## Instructions to follow
Copy exactly, line for line, the part of the listing from the line containing "Module Framing." through its last line, and nothing else.

## Data excerpts

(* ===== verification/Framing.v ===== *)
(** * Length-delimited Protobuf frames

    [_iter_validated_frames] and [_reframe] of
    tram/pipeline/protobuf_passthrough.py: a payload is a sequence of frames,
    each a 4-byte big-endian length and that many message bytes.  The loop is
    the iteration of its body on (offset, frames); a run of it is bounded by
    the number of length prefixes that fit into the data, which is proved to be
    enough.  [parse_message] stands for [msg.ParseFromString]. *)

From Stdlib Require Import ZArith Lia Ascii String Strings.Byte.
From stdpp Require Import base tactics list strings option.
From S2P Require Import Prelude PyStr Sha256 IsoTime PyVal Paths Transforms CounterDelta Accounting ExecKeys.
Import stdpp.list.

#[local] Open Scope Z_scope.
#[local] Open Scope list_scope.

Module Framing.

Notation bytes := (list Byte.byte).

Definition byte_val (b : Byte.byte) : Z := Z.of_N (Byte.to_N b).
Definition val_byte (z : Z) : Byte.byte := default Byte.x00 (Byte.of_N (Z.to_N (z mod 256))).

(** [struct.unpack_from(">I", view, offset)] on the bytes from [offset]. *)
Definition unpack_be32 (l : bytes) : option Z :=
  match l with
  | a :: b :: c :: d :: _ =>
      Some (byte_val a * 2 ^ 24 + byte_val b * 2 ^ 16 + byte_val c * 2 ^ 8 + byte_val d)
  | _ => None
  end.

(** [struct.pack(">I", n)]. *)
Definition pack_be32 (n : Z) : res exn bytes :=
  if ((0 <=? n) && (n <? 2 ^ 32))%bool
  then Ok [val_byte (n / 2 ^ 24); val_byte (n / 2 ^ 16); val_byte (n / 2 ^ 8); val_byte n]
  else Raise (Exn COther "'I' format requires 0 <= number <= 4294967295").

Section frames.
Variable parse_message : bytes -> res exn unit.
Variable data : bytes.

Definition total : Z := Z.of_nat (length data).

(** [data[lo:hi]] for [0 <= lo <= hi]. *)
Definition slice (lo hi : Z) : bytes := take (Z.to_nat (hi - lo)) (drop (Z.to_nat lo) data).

## Solution for this problem
Module Framing.

Notation bytes := (list Byte.byte).

Definition byte_val (b : Byte.byte) : Z := Z.of_N (Byte.to_N b).
Definition val_byte (z : Z) : Byte.byte := default Byte.x00 (Byte.of_N (Z.to_N (z mod 256))).

(** [struct.unpack_from(">I", view, offset)] on the bytes from [offset]. *)
Definition unpack_be32 (l : bytes) : option Z :=
  match l with
  | a :: b :: c :: d :: _ =>
      Some (byte_val a * 2 ^ 24 + byte_val b * 2 ^ 16 + byte_val c * 2 ^ 8 + byte_val d)
  | _ => None
  end.

(** [struct.pack(">I", n)]. *)
Definition pack_be32 (n : Z) : res exn bytes :=
  if ((0 <=? n) && (n <? 2 ^ 32))%bool
  then Ok [val_byte (n / 2 ^ 24); val_byte (n / 2 ^ 16); val_byte (n / 2 ^ 8); val_byte n]
  else Raise (Exn COther "'I' format requires 0 <= number <= 4294967295").

Section frames.
Variable parse_message : bytes -> res exn unit.
Variable data : bytes.

Definition total : Z := Z.of_nat (length data).

(** [data[lo:hi]] for [0 <= lo <= hi]. *)
Definition slice (lo hi : Z) : bytes := take (Z.to_nat (hi - lo)) (drop (Z.to_nat lo) data).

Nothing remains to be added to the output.